Exercise brief:
Scan the records for the word "unknown". Return each line where it is found.

[Entries taken from a collection]

-=-=-

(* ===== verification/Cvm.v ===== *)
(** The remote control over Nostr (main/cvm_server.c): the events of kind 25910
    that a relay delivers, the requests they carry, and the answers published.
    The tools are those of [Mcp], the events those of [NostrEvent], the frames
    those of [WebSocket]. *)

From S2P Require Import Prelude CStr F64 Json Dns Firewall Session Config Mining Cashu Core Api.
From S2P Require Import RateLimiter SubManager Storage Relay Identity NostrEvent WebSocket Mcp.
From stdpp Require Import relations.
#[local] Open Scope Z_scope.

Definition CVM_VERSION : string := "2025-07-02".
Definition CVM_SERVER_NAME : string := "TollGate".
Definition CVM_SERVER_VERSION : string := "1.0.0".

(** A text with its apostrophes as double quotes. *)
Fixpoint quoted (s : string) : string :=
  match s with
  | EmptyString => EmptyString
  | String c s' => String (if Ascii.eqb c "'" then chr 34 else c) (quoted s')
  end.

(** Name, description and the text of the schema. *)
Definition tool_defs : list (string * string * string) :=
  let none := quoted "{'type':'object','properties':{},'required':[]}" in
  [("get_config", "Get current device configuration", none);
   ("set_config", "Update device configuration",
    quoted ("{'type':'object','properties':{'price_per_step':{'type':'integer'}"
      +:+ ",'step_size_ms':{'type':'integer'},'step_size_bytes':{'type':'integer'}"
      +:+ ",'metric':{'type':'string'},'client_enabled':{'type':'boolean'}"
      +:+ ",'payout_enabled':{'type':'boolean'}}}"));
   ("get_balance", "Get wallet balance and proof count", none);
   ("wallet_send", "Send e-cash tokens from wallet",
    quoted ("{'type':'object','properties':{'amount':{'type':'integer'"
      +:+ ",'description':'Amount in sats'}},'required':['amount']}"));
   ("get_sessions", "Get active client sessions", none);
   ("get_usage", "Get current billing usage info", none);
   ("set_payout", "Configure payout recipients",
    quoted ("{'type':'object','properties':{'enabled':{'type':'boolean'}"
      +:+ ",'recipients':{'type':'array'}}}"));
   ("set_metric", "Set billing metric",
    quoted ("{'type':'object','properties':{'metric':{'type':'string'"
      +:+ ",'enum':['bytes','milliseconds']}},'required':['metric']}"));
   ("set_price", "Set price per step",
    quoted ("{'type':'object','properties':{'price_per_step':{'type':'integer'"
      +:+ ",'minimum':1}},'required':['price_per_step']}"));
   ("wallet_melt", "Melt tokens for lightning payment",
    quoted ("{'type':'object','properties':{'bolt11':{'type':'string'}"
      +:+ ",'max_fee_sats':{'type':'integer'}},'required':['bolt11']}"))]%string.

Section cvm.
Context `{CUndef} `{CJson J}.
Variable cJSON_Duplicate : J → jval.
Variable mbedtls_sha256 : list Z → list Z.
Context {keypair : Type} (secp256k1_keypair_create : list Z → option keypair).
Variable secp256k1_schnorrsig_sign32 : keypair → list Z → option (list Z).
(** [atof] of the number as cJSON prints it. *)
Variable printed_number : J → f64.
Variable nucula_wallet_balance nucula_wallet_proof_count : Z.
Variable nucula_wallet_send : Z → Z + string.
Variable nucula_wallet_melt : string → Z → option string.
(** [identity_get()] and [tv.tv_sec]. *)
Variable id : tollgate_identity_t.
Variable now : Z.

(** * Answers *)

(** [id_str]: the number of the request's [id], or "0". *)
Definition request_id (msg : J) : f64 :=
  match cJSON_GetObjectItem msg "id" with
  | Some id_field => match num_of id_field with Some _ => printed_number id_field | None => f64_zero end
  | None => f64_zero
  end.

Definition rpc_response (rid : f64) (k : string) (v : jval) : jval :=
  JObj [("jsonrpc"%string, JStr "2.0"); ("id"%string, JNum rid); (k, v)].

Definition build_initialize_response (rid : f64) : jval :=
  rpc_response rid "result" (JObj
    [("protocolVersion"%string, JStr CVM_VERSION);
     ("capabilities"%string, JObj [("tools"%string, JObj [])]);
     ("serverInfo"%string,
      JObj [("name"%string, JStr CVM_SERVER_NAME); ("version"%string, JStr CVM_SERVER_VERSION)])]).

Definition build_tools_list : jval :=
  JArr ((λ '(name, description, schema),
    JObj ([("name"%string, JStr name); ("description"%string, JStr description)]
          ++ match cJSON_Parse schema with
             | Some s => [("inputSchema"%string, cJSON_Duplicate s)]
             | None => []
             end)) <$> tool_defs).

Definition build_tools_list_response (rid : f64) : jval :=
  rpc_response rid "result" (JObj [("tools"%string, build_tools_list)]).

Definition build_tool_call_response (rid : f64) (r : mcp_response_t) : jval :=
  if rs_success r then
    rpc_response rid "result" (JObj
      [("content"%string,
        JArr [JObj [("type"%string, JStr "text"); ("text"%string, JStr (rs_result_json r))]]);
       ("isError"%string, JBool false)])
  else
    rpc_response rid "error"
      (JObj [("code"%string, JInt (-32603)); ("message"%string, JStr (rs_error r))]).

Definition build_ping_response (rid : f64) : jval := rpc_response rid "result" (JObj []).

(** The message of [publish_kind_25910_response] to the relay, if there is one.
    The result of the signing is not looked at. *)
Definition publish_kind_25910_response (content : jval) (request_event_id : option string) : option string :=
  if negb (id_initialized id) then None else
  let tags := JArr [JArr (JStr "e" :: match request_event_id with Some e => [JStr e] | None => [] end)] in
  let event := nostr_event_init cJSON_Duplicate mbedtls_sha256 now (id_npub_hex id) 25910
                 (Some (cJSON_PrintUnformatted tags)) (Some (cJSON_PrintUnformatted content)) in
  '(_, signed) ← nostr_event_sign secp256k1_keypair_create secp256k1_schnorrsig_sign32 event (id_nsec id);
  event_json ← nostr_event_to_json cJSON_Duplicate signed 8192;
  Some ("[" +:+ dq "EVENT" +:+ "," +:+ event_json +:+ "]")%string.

-=-=-

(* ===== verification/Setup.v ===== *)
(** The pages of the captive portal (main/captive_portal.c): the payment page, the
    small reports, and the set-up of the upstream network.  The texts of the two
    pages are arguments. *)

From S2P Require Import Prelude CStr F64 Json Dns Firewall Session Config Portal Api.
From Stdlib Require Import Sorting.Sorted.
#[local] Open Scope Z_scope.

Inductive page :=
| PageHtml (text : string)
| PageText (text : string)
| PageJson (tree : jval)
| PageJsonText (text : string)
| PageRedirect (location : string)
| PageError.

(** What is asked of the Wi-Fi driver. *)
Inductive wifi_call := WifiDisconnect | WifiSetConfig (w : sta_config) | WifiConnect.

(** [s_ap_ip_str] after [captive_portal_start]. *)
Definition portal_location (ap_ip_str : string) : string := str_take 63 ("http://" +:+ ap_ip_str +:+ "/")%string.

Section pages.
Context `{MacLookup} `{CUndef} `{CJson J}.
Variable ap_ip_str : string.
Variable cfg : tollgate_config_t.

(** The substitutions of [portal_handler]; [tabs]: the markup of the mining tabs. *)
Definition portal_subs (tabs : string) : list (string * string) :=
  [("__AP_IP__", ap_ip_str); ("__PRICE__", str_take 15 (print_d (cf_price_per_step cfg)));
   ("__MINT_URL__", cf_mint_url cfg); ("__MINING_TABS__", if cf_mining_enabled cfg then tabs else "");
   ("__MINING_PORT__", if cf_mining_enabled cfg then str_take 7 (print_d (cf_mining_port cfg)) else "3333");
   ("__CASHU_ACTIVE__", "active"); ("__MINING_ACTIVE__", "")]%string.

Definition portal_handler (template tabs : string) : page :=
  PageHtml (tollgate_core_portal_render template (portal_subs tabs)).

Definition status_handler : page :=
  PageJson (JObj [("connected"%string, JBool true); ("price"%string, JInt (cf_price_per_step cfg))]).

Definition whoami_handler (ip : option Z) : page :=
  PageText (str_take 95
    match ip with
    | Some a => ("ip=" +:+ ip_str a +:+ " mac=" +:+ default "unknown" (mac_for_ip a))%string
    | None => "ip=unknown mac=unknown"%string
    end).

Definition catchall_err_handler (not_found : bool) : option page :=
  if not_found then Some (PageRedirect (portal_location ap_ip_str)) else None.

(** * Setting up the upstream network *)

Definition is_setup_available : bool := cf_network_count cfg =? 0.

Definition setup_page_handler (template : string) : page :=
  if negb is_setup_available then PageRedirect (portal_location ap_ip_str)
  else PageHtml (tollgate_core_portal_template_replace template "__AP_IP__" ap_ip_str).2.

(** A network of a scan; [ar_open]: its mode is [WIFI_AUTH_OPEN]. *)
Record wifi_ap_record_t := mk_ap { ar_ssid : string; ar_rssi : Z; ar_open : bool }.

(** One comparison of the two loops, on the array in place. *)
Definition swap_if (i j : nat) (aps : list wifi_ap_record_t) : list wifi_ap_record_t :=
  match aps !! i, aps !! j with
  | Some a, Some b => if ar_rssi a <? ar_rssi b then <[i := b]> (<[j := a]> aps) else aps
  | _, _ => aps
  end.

-=-=-

Answer area:
    | Some a => ("ip=" +:+ ip_str a +:+ " mac=" +:+ default "unknown" (mac_for_ip a))%string
    | None => "ip=unknown mac=unknown"%string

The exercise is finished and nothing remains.